以上の結果、当第3四半期累計期間の売上高は36,718百万円となりました。
部門別売上高といたしましては、ボトムス部門11,923百万円、カットソー・ニット部門12,575百万円、シャツ・アウター部門6,357百万円となりました。
利益面につきましては、売上高の減少に加え、売上拡大に向けたLINE配信件数の増加など、デジタル広告宣伝の強化を実施したことや光熱費の高騰などにより販売費及び一般管理費が増加し、営業利益は314百万円、経常利益は222百万円となりました。
最終損益につきましては、新型コロナウイルス感染症に関連する雇用調整助成金収入、移転補償金等、特別利益を27百万円計上し、退店店舗および収益性の厳しい店舗の減損損失等、特別損失を408百万円計上したことにより、四半期純損失は302百万円となりました。
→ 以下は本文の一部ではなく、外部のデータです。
(** C6 (amended): [updateStatus(OK)] cancels the scheduled poller timer and
    schedules a tick every 5000 ms; [updateStatus(LOCKED)] does the same at
    500 ms; each tick leaves a probe at the tail of the queue and re-arms
    itself at the same frequency.  [updateStatus] of any other status only
    sets the status: the poller is left as it was, running or not. *)
Theorem updateStatus_poller (st : string) (s : Ledger) :
  pollerAllocated s ->
  status (updateStatus st s) = st /\
  (forall f, (st = STATUS.OK /\ f = 5000) \/ (st = STATUS.LOCKED /\ f = 500) ->
     timers (updateStatus st s) !! statusPoller s = None /\
     activePoller (updateStatus st s) = Some f /\
     activePoller (fireTimer (statusPoller (updateStatus st s)) (updateStatus st s)) = Some f /\
     exists r,
       RequestQueue.peekBack
         (requestQueue (fireTimer (statusPoller (updateStatus st s)) (updateStatus st s)))
       = Some r /\ type r = "checkDeviceStatus") /\
  (st <> STATUS.OK -> st <> STATUS.LOCKED ->
     updateStatus st s = set_status st s /\
     activePoller (updateStatus st s) = activePoller s).
Proof.
  intros Halloc. unfold pollerAllocated in Halloc.
  split; [apply status_updateStatus|]. split.
  - intros f Hf.
    assert (Hup : updateStatus st s
                  = set_statusPoller (nextTimer s)
                      (set_timers (<[nextTimer s := PollTick f st]>
                                     (delete (statusPoller s) (timers s)))
                         (S (nextTimer s)) (set_status st s))).
    { destruct Hf as [[-> ->]|[-> ->]]; reflexivity. }
    rewrite Hup.
    assert (Htick : timers (set_statusPoller (nextTimer s)
                      (set_timers (<[nextTimer s := PollTick f st]>
                                     (delete (statusPoller s) (timers s)))
                         (S (nextTimer s)) (set_status st s)))
                    !! nextTimer s = Some (PollTick f st)).
    { cbn -[insert delete lookup]. apply lookup_insert_eq. }
    split; [|split].
    + cbn -[insert delete lookup].
      rewrite lookup_insert_ne by lia. apply lookup_delete_eq.
    + apply activePoller_rearmed.
    + apply (fireTimer_tick _ _ _ _ Htick).
  - intros Hok Hlocked. rewrite (updateStatus_other _ _ Hok Hlocked). split; reflexivity.
Qed.

Lemma updateStatus_poller_witness :
  activePoller (updateStatus STATUS.LOCKED (open (new_Ledger "usb"))) = Some 500 /\
  updateStatus STATUS.WRONG_APP (open (new_Ledger "usb"))
  = set_status STATUS.WRONG_APP (open (new_Ledger "usb")).
Proof.
  assert (Halloc : pollerAllocated (open (new_Ledger "usb"))) by (unfold pollerAllocated; cbn; lia).
  split.
  - apply (proj1 (proj2 (updateStatus_poller STATUS.LOCKED _ Halloc)) 500).
    right. split; reflexivity.
  - apply (proj2 (proj2 (updateStatus_poller STATUS.WRONG_APP _ Halloc))); discriminate.
Defined.

(** ** Claim C7 *)

Lemma closeCalled_emit_updateStatus ev st s :
  ev <> "close" -> closeCalled s (emit ev (updateStatus st s)) = false.
Proof.
  intros Hev. unfold closeCalled.
  rewrite countEvent_emit, countEvent_updateStatus.
  change (closing (emit ev (updateStatus st s))) with (closing (updateStatus st s)).
  rewrite closing_updateStatus.
  destruct (string_dec ev "close"); [contradiction|].
  rewrite Nat.add_0_r, !Nat.ltb_irrefl. reflexivity.
Qed.

Lemma closeCalled_close_emit_updateStatus ev st s :
  closeCalled s (close (emit ev (updateStatus st s))) = true.
Proof.
  unfold closeCalled.
  rewrite closing_close, countEvent_close, countEvent_emit, countEvent_updateStatus.
  rewrite eth_emit, eth_updateStatus.
  change (closing (emit ev (updateStatus st s))) with (closing (updateStatus st s)).
  rewrite closing_updateStatus.
  destruct (eth s).
  - assert (H : (closing s <? S (closing s))%nat = true) by (apply Nat.ltb_lt; lia).
    rewrite H. reflexivity.
  - cbn [string_dec].
    assert (H : (countEvent "close" s
                 <? countEvent "close" s + (if string_dec ev "close" then 1 else 0)
                    + (if string_dec "close" "close" then 1 else 0))%nat = true).
    { apply Nat.ltb_lt. destruct (string_dec "close" "close"); [lia | contradiction]. }
    rewrite H. apply orb_true_r.
Qed.

(** C7, as stated, fails twice on one session that is OK with its app open:
    a wrong-app code takes it to WRONG_APP and emits ['update'], yet
    [close()] is not called and the queue keeps running; an asleep code takes
    it to LOCKED and emits ['lock'] alone, without ['update']. *)
Lemma handleError_WRONG_APP_not_closed :
  status (handleError (errorOfCode 27904) (updateStatus STATUS.OK (open (new_Ledger "usb"))))
  = STATUS.WRONG_APP /\
  closeCalled (updateStatus STATUS.OK (open (new_Ledger "usb")))
    (handleError (errorOfCode 27904) (updateStatus STATUS.OK (open (new_Ledger "usb"))))
  = false /\
  RequestQueue.running
    (requestQueue
       (handleError (errorOfCode 27904) (updateStatus STATUS.OK (open (new_Ledger "usb")))))
  = true /\
  emitted (handleError (errorOfCode 27404) (updateStatus STATUS.OK (open (new_Ledger "usb"))))
  = ["lock"].
Proof. repeat split; vm_compute; reflexivity. Qed.

(** C7 (amended): [handleError] leaves the session at the classified status.
    If that is the current status nothing happens.  Otherwise the status is
    updated and: on entering LOCKED only ['lock'] is emitted; on entering
    WRONG_APP ['update'] is emitted and the session stays open; on entering
    NEEDS_RECONNECTION ['update'] is emitted and [close()] is called.  In the
    failure path of [connect()] the session is closed as well whenever the
    status after [handleError] is not LOCKED. *)
Theorem handleError_transitions (err : DeviceError) (s : Ledger) :
  status (handleError err s) = getStatusForError err /\
  (getStatusForError err = status s -> handleError err s = s) /\
  (getStatusForError err <> status s ->
     (getStatusForError err = STATUS.LOCKED ->
        emitted (handleError err s) = emitted s ++ ["lock"] /\
        closeCalled s (handleError err s) = false) /\
     (getStatusForError err = STATUS.WRONG_APP ->
        emitted (handleError err s) = emitted s ++ ["update"] /\
        closeCalled s (handleError err s) = false) /\
     (getStatusForError err = STATUS.NEEDS_RECONNECTION ->
        handleError err s = close (emit "update" (updateStatus STATUS.NEEDS_RECONNECTION s)) /\
        closeCalled s (handleError err s) = true)) /\
  (status (handleError err s) <> STATUS.LOCKED ->
     connect_catch err s = close (handleError err s)).
Proof.
  split; [apply status_handleError|]. split; [|split].
  - intros Heq.
    destruct (handleError_cases err s) as [[Ha [Hs _]]|[[_ H]|[[Hc [Hs _]]|[Hc [Hs _]]]]];
      [ rewrite (classify_asleep _ Ha) in Heq | | | ]; congruence.
  - intros Hne.
    destruct (handleError_cases err s) as [[Ha [Hs H]]|[[Hc _]|[[Hc [Hs H]]|[Hc [Hs H]]]]].
    + pose proof (classify_asleep _ Ha) as Hc. rewrite H.
      split; [|split]; intros Hc'; try (rewrite Hc in Hc'; discriminate).
      split; [now rewrite emitted_emit, emitted_updateStatus|].
      apply closeCalled_emit_updateStatus. discriminate.
    + contradiction.
    + rewrite H.
      split; [|split]; intros Hc'; try (rewrite Hc in Hc'; discriminate).
      split; [now rewrite emitted_emit, emitted_updateStatus|].
      apply closeCalled_emit_updateStatus. discriminate.
    + rewrite H.
      split; [|split]; intros Hc'; try (rewrite Hc in Hc'; discriminate).
      split; [reflexivity | apply closeCalled_close_emit_updateStatus].
  - intros Hs. unfold connect_catch. apply String.eqb_neq in Hs. rewrite Hs. reflexivity.
Qed.

Lemma handleError_transitions_witness :
  handleError (errorOfCode (-1)) (open (new_Ledger "usb"))
  = close (emit "update" (updateStatus STATUS.NEEDS_RECONNECTION (open (new_Ledger "usb")))) /\
  connect_catch (errorOfCode 27904) (open (new_Ledger "usb"))
  = close (handleError (errorOfCode 27904) (open (new_Ledger "usb"))).
Proof.
  split.
  - apply (proj1 (proj2 (proj2 (handleError_transitions (errorOfCode (-1))
                                   (open (new_Ledger "usb")))))).
    + discriminate.
    + reflexivity.
  - apply (proj2 (proj2 (proj2 (handleError_transitions (errorOfCode 27904)
                                   (open (new_Ledger "usb")))))).
    discriminate.
Defined.

(** ** Claim C8 *)

(** The two [throw]s of a verification request sit before its [try]: with no
    app or no derivation the promise of [execute] rejects, the error path is
    not entered and the callback is not invoked. *)
Lemma verifyAddress_throws_before_try dev index currentAddress display cb s :
  eth s = None \/ derivation s = None ->
  exists msg,
    execute dev (VerifyAddressRequest index currentAddress display cb) s
    = Some (mkRan s [] (Some msg)).
Proof.
  intros H. unfold execute, verifyAddress_begin.
  destruct (eth s); [destruct (derivation s)|]; eauto.
  destruct H; discriminate.
Qed.

(** [toLowerCase] code unit by code unit, on the codes. *)
Lemma nat_of_lowerCodeUnit c :
  nat_of_ascii (lowerCodeUnit c)
  = if isUpperCase c then (nat_of_ascii c + 32)%nat else nat_of_ascii c.
Proof.
  unfold lowerCodeUnit. destruct (isUpperCase c) eqn:E; [|reflexivity].
  apply nat_ascii_embedding.
  unfold isUpperCase in E. cbv zeta in E.
  destruct (Nat.leb_spec 65 (nat_of_ascii c)), (Nat.leb_spec (nat_of_ascii c) 90),
    (Nat.leb_spec 192 (nat_of_ascii c)), (Nat.leb_spec (nat_of_ascii c) 222);
    cbn in E; try discriminate; lia.
Qed.

Lemma isUpperCase_upperLetter c :
  isUpperCase c = true <-> upperLetter (nat_of_ascii c).
Proof.
  unfold isUpperCase, upperLetter. cbv zeta.
  destruct (Nat.leb_spec 65 (nat_of_ascii c)), (Nat.leb_spec (nat_of_ascii c) 90),
    (Nat.leb_spec 192 (nat_of_ascii c)), (Nat.leb_spec (nat_of_ascii c) 222),
    (Nat.eqb_spec (nat_of_ascii c) 215); cbn; split; intros Hup;
    try discriminate; try reflexivity; try lia.
Qed.

Lemma nat_of_ascii_inj a b : nat_of_ascii a = nat_of_ascii b -> a = b.
Proof.
  intros H. rewrite <- (ascii_nat_embedding a), <- (ascii_nat_embedding b).
  now rewrite H.
Qed.

(** Two code units have the same lower-case form exactly when they are the
    same letter up to case. *)
Lemma lowerCodeUnit_sameLetter a b :
  lowerCodeUnit a = lowerCodeUnit b <-> sameLetter a b.
Proof.
  pose proof (nat_of_lowerCodeUnit a) as Ha.
  pose proof (nat_of_lowerCodeUnit b) as Hb.
  pose proof (isUpperCase_upperLetter a) as Ua.
  pose proof (isUpperCase_upperLetter b) as Ub.
  unfold sameLetter, lowerOf. split.
  - intros H. rewrite H in Ha. rewrite Ha in Hb. clear H Ha.
    destruct (isUpperCase a), (isUpperCase b).
    + left. apply nat_of_ascii_inj. lia.
    + right. left. split; [now apply Ua | lia].
    + right. right. split; [now apply Ub | lia].
    + left. now apply nat_of_ascii_inj.
  - intros H. apply nat_of_ascii_inj. rewrite Ha, Hb. clear Ha Hb.
    unfold upperLetter in *.
    destruct H as [->|[[Hu Hl]|[Hu Hl]]]; [reflexivity| |].
    + destruct (isUpperCase a); [|exfalso; apply Ua in Hu; discriminate].
      destruct (isUpperCase b); [|lia].
      exfalso. assert (Ht : true = true) by reflexivity. apply Ub in Ht. lia.
    + destruct (isUpperCase b); [|exfalso; apply Ub in Hu; discriminate].
      destruct (isUpperCase a); [|lia].
      exfalso. assert (Ht : true = true) by reflexivity. apply Ua in Ht. lia.
Qed.

(** Two strings have the same [toLowerCase] exactly when they are the same
    up to the case of their letters. *)
Lemma toLowerCase_sameUpToCase a :
  forall b, toLowerCase a = toLowerCase b <-> sameUpToCase a b.
Proof.
  induction a as [|x a IH]; intros [|y b]; cbn [toLowerCase sameUpToCase].
  - split; auto.
  - split; [discriminate|tauto].
  - split; [discriminate|tauto].
  - rewrite <- IH, <- lowerCodeUnit_sameLetter. split.
    + intros [= H1 H2]. auto.
    + intros [-> ->]. reflexivity.
Qed.

Lemma sameUpToCase_dec a b : {sameUpToCase a b} + {~ sameUpToCase a b}.
Proof.
  destruct (string_dec (toLowerCase a) (toLowerCase b)) as [H|H].
  - left. now apply toLowerCase_sameUpToCase.
  - right. intros H'. apply H. now apply toLowerCase_sameUpToCase.
Qed.

(** The timers that fire while a request is suspended are none when
    nothing else acts on the session. *)
Lemma execute_executeAmid dev r s : execute dev r s = executeAmid dev r [] s.
Proof. destruct r; reflexivity. Qed.

Lemma callbackContract_catch cb calls err s :
  Forall callbackContract calls ->
  Forall callbackContract (callbacks (verifyAddress_catch cb calls err s)).
Proof.
  intros H. cbn [verifyAddress_catch callbacks].
  apply Forall_app. split; [exact H|].
  constructor; [|constructor]. left. split; [discriminate|reflexivity].
Qed.

(** What a verification request does with the device's answer [result],
    whatever the callback does: the first invocation, the error path on a
    mismatch, and the [catch] block if the callback throws. *)
Lemma verifyAddress_resume_answer currentAddress cb result s :
  let call := if String.eqb (toLowerCase (address result)) (toLowerCase currentAddress)
              then mkCall None (Some true)
              else mkCall (Some "Address does not match device") None in
  let s' := if String.eqb (toLowerCase (address result)) (toLowerCase currentAddress)
            then s else handleError (errorOfCode (-1)) s in
  verifyAddress_resume currentAddress cb (Resolved result) s
  = match cb call with
    | None => mkRan s' [call] None
    | Some e => verifyAddress_catch cb [call] e s'
    end.
Proof.
  unfold verifyAddress_resume.
  destruct (String.eqb _ _); reflexivity.
Qed.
なお、当社は前第3四半期累計期間については四半期財務諸表を作成していないため、前年同四半期累計期間との比較分析は行っておりません。
(2)経営方針・経営戦略等
当第3四半期累計期間において、当社が定めている経営方針・経営戦略等について重要な変更はありません。
(3)事業上及び財務上の対処すべき課題
当第3四半期累計期間において、当社の事業上及び財務上の対処すべき課題について重要な変更はありません。
(4)研究開発活動
該当事項はありません。
(5)主要な設備
該当事項はありません。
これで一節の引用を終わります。